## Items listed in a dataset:

[Start of section]

(* ===== verification/BootmemSpec.v ===== *)
(** * Correctness of the boot-time allocator

    [bm_ok] is the invariant of the region array.  Registering a region keeps
    it and stays clear of the kernel image; allocating carves the returned
    bytes out of the registered regions, so that they are never handed out
    again, neither by bootmem nor by the page allocator that inherits the
    regions. *)

From stdpp Require Import base numbers list gmap.
From Stdlib Require Import ZArith Lia Znumtheory.
From S2P Require Import Prelude PageDefs Bootmem.

#[local] Open Scope Z_scope.

Implicit Types (r : mem_region) (bm : bootmem).

(** Byte [a] is in the part of [r] that is still unallocated. *)
Definition in_region r (a : Z) : Prop := start_addr r <= a < end_addr r.

Definition in_regions bm (a : Z) : Prop := exists r, r ∈ mem_regions bm /\ in_region r a.

Definition region_ok (ks ke : Z) (top : Z) r : Prop :=
  0 <= start_addr r <= end_addr r /\ end_addr r <= top * 4096 /\ (4096 | end_addr r) /\
  (end_addr r <= ks \/ ke <= start_addr r).

(** The invariant of the region array; [ks] and [ke] are the page-aligned
    bounds of the kernel image. *)
Record bm_ok (ks ke : Z) bm : Prop := BmOk {
  bo_length : length (mem_regions bm) = 16%nat;
  bo_count : 0 <= region_count bm <= MAX_MEM_REGIONS;
  bo_top : 0 <= highest_pfn bm < 1048576;
  bo_used : forall i r, mem_regions bm !! i = Some r ->
    start_addr r <> 0 \/ end_addr r <> 0 -> Z.of_nat i < region_count bm;
  bo_region : forall r, r ∈ mem_regions bm -> region_ok ks ke (highest_pfn bm) r
}.

(** No byte belongs to two entries. *)
Definition bm_disjoint bm : Prop := forall i j r r' a,
  mem_regions bm !! i = Some r -> mem_regions bm !! j = Some r' ->
  in_region r a -> in_region r' a -> i = j.

Lemma bootmem_init_ok ks ke : 0 <= ks -> bm_ok ks ke bootmem_init.
Proof.
  intros Hks. constructor; cbn; try (unfold MAX_MEM_REGIONS; lia).
  - done.
  - intros i r Hr. apply (lookup_replicate_1 16) in Hr as [-> _]. by intros [].
  - intros r Hr. apply (elem_of_replicate 16) in Hr as [-> _]. unfold region_ok. cbn.
    split_and!; try lia. by exists 0.
Qed.

(** ** Registering regions *)

Lemma find_slot_spec l i :
  find_slot l = Some i -> exists r, l !! i = Some r /\ start_addr r = 0.
Proof.
  revert i. induction l as [|r l IH]; intros i; cbn; [discriminate|].
  destruct (Z.eqb_spec (start_addr r) 0); [intros [= <-]; eauto|].
  destruct (find_slot l) as [j|]; [|discriminate]. intros [= <-]. by apply IH.
Qed.

Lemma find_slot_first l i j r :
  find_slot l = Some i -> (j < i)%nat -> l !! j = Some r -> start_addr r <> 0.
Proof.
  revert i j. induction l as [|q l IH]; intros i j; cbn; [discriminate|].
  destruct (Z.eqb_spec (start_addr q) 0); [intros [= <-]; lia|].
  destruct (find_slot l) as [m|] eqn:E; [|discriminate]. intros [= <-] Hj.
  destruct j as [|j]; cbn; [by intros [= ->]|]. intros. eapply IH; [done| |done]. lia.
Qed.

Lemma region_ok_mono ks ke n m r : n <= m -> region_ok ks ke n r -> region_ok ks ke m r.
Proof. intros Hn (? & ? & ? & ?). split_and!; try done; lia. Qed.

Section Slot.
  Context (ks ke st en ty : Z) (bm : bootmem).
  Context (HB : bm_ok ks ke bm) (Hct : region_count bm <> MAX_MEM_REGIONS).
  Context (Hst : 0 <= st <= en) (Hen : en < 4294967296) (Hal : (4096 | en)).
  Context (Hk : en <= ks \/ ke <= st).

Lemma add_region_slot_some : exists i, find_slot (mem_regions bm) = Some i /\ Z.of_nat i <= region_count bm.
Proof using HB Hct.
  destruct HB as [HL HC _ HU _]. destruct (find_slot (mem_regions bm)) as [i|] eqn:E.
  - exists i. split; [done|]. destruct (Z.le_gt_cases (Z.of_nat i) (region_count bm)) as [|Hgt]; [done|].
    assert (Hj : (Z.to_nat (region_count bm) < i)%nat) by lia.
    destruct (find_slot_spec _ _ E) as (r & Er & _). apply lookup_lt_Some in Er.
    destruct (lookup_lt_is_Some_2 (mem_regions bm) (Z.to_nat (region_count bm))) as [q Eq]; [lia|].
    pose proof (find_slot_first _ _ _ _ E Hj Eq) as Hn. specialize (HU _ _ Eq (or_introl Hn)). lia.
  - exfalso. unfold MAX_MEM_REGIONS in *.
    assert (HN : forall l, find_slot l = None -> forall j r, l !! j = Some r -> start_addr r <> 0).
    { clear. induction l as [|q l IH]; cbn; [done|]. destruct (Z.eqb_spec (start_addr q) 0); [done|].
      destruct (find_slot l); [done|]. intros _ [|j] r; cbn; [by intros [= ->]|by apply IH]. }
    destruct (lookup_lt_is_Some_2 (mem_regions bm) (Z.to_nat (region_count bm))) as [q Eq]; [lia|].
    pose proof (HN _ E _ _ Eq) as Hn. specialize (HU _ _ Eq (or_introl Hn)). lia.
Qed.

[End of section]

Beginning with the line that has "From Stdlib Require" and ending with the line that has "Definition region_ok (ks", set down the lines above exactly and include no others.

From Stdlib Require Import ZArith Lia Znumtheory.
From S2P Require Import Prelude PageDefs Bootmem.

#[local] Open Scope Z_scope.

Implicit Types (r : mem_region) (bm : bootmem).

(** Byte [a] is in the part of [r] that is still unallocated. *)
Definition in_region r (a : Z) : Prop := start_addr r <= a < end_addr r.

Definition in_regions bm (a : Z) : Prop := exists r, r ∈ mem_regions bm /\ in_region r a.

Definition region_ok (ks ke : Z) (top : Z) r : Prop :=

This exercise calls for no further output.